:: Records for the exercise

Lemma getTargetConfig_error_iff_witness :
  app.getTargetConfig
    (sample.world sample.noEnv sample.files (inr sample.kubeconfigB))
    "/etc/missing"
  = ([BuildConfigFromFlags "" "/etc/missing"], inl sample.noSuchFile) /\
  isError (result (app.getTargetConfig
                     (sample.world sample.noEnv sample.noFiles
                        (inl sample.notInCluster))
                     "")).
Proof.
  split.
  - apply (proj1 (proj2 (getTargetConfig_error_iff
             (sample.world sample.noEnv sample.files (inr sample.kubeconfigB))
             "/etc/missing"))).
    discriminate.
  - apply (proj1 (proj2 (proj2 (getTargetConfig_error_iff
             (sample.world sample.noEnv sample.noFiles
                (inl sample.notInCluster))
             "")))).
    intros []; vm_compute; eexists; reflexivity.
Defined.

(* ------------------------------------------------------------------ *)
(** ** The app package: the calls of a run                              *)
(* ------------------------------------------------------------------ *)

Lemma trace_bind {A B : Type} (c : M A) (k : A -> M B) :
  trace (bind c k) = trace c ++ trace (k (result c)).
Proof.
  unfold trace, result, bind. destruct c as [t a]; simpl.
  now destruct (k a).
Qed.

::::

▶ _Task item_
The answer must be an exact reproduction of all the records.

▶ _Answer for the task_
Lemma getTargetConfig_error_iff_witness :
  app.getTargetConfig
    (sample.world sample.noEnv sample.files (inr sample.kubeconfigB))
    "/etc/missing"
  = ([BuildConfigFromFlags "" "/etc/missing"], inl sample.noSuchFile) /\
  isError (result (app.getTargetConfig
                     (sample.world sample.noEnv sample.noFiles
                        (inl sample.notInCluster))
                     "")).
Proof.
  split.
  - apply (proj1 (proj2 (getTargetConfig_error_iff
             (sample.world sample.noEnv sample.files (inr sample.kubeconfigB))
             "/etc/missing"))).
    discriminate.
  - apply (proj1 (proj2 (proj2 (getTargetConfig_error_iff
             (sample.world sample.noEnv sample.noFiles
                (inl sample.notInCluster))
             "")))).
    intros []; vm_compute; eexists; reflexivity.
Defined.

(* ------------------------------------------------------------------ *)
(** ** The app package: the calls of a run                              *)
(* ------------------------------------------------------------------ *)

Lemma trace_bind {A B : Type} (c : M A) (k : A -> M B) :
  trace (bind c k) = trace c ++ trace (k (result c)).
Proof.
  unfold trace, result, bind. destruct c as [t a]; simpl.
  now destruct (k a).
Qed.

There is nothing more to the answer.